The 2015 Paris Agreement has a specific provision for the empowerment of women, recognizing that they are disproportionately impacted by climate change. Firstly, 70% of the world's poor are women. Their role as primary caregivers and providers of food and fuel make them significantly more vulnerable when flooding and drought occur, and UN figures indicate that 80% of people displaced by climate change are women. In Central Africa, nomadic indigenous groups are particularly at risk as lakes recede and women have to walk much farther to collect water. Closer to home, women were among the worst affected by Hurricane Katrina in 2005, where more than half of the poor families in the city were headed by single mothers and dependent on an interconnected community network that significantly eroded after the hurricane.

Ironically, or perhaps not so ironically, the average representation of women in national and global climate negotiating bodies is below 30%, and these numbers don't improve at the local level. Women have unique understandings of resource management given most social structures, so an increase of women in these leadership positions could materially improve climate progress.


Girls who go to school have the tools they need to be more resilient to climate disasters, they're economically empowered, and they know how to respond better to extreme weather. The World Bank estimates that as many as 130 million girls worldwide are not in school. Putting these girls in school could do as much to slow climate change as restoring more than 230 million hectares of tropical forest, an area larger than Greenland. Even when girls are in school, the gender gap in science and technology needs to be closed in order to lead to more innovation from women. Women make up just 28% of graduates in engineering, 40% in computer sciences, and 22% working in artificial intelligence. This gap needs to be closed at government, academic and corporate levels in order to attract and retain women in these subjects.


Get Involved.

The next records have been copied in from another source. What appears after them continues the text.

Lemma mat_zero k n : mat (Z.of_nat k) (Z.of_nat n) (replicate k (replicate n 0)) (fun _ _ => 0%gf).
Proof.
  split; [by rewrite length_replicate |]. intros i r Hr. apply lookup_replicate in Hr as (-> & _).
  rewrite length_replicate. split; [done |]. intros j Hj. apply lookup_replicate_2. lia.
Qed.

(** ** [vdev_raidz_matrix_init] *)
(** The node of data column [t] out of [n]. *)
Definition node (n t : Z) : gf := gtwo (Z.to_nat (n - 1 - t)).

Lemma node_nz n t : node n t <> 0%gf.
Proof. apply gtwo_nz. Qed.

Lemma node_inj n t u : 0 <= t < n -> 0 <= u < n -> n <= 255 -> node n t = node n u -> t = u.
Proof. intros Ht Hu Hn E. apply gtwo_inj in E; lia. Qed.

Definition gtwoz (e : Z) : gf := gtwo (Z.to_nat e).

Lemma gtwo_cancel e j mi : 0 <= e -> 0 <= mi -> 0 <= j -> gtwoz (e + mi) = gtwoz (j + mi) -> gtwoz e = gtwoz j.
Proof.
  unfold gtwoz. intros He Hm Hj E. rewrite !Z2Nat.inj_add, !gtwo_add in E by lia.
  transitivity (gtwo (Z.to_nat e) * gtwo (Z.to_nat mi) / gtwo (Z.to_nat mi))%gf; [field; apply gtwo_nz |].
  rewrite E. field. apply gtwo_nz.
Qed.

Lemma gtwoz_255 e : 0 <= e -> gtwoz (e + 255) = gtwoz e.
Proof. intros He. unfold gtwoz. rewrite Z2Nat.inj_add by lia. apply gtwo_255. Qed.

(** The exponent after a step of the inner loop. *)
Lemma pow_step n j mi pow :
  0 <= mi <= 2 -> 0 <= j < n -> 0 <= pow <= 255 -> gtwoz pow = gtwoz (mi * (n - j)) ->
  let pow' := if pow - mi <? 0 then pow - mi + 255 else pow - mi in
  0 <= pow' <= 255 /\ gtwoz pow' = gtwoz (mi * (n - (j + 1))).
Proof.
  intros Hm Hj Hp E pow'. assert (Hr : 0 <= pow' <= 255) by (unfold pow'; destruct (Z.ltb_spec (pow - mi) 0); lia).
  split; [done |]. apply (gtwo_cancel _ _ mi); [lia | lia | nia |].
  replace (mi * (n - (j + 1)) + mi) with (mi * (n - j)) by lia. rewrite <- E.
  unfold pow'. destruct (Z.ltb_spec (pow - mi) 0).
  - replace (pow - mi + 255 + mi) with (pow + 255) by lia. apply gtwoz_255. lia.
  - f_equal. lia.
Qed.

Lemma pow2_at_gtwo e : 0 <= e <= 255 -> pow2_at e = Ok (gz (gtwoz e)).
Proof.
  intros He. rewrite pow2_at_Ok by (unfold is_byte; lia). unfold gtwoz. rewrite gz_gtwo, <- pow2_gpow by lia.
  by rewrite Z2Nat.id by lia.
Qed.

Lemma node_power n j mi : 0 <= mi -> 0 <= j < n -> gtwoz (mi * (n - (j + 1))) = gexp (node n j) (Z.to_nat mi).
Proof.
  intros Hm Hj. unfold gtwoz, node. rewrite <- gtwo_mul_exp. f_equal.
  rewrite Z2Nat.inj_mul by lia. do 2 f_equal. lia.
Qed.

Can't buy an electric car or put solar panels on your house? No problem. You may be making more of a climate impact by supporting causes like CouldYou, which is dedicated to finding sustainable solutions to period poverty and Malala Fund, which champions every girl's right to safe and quality education.

Educate Yourself and Spread the Word. Most of our newsletter subscribers are educated women (hey, ladies!), so I'm looking at you to advocate for women throughout the world who weren't given equal opportunities and help tell their stories.

Put your money where your mouth is. I just donated to The International Rescue Committee which helps people displaced by war, persecution and natural disaster, along with Women for Women International - a nonprofit that aids female survivors of war and conflict.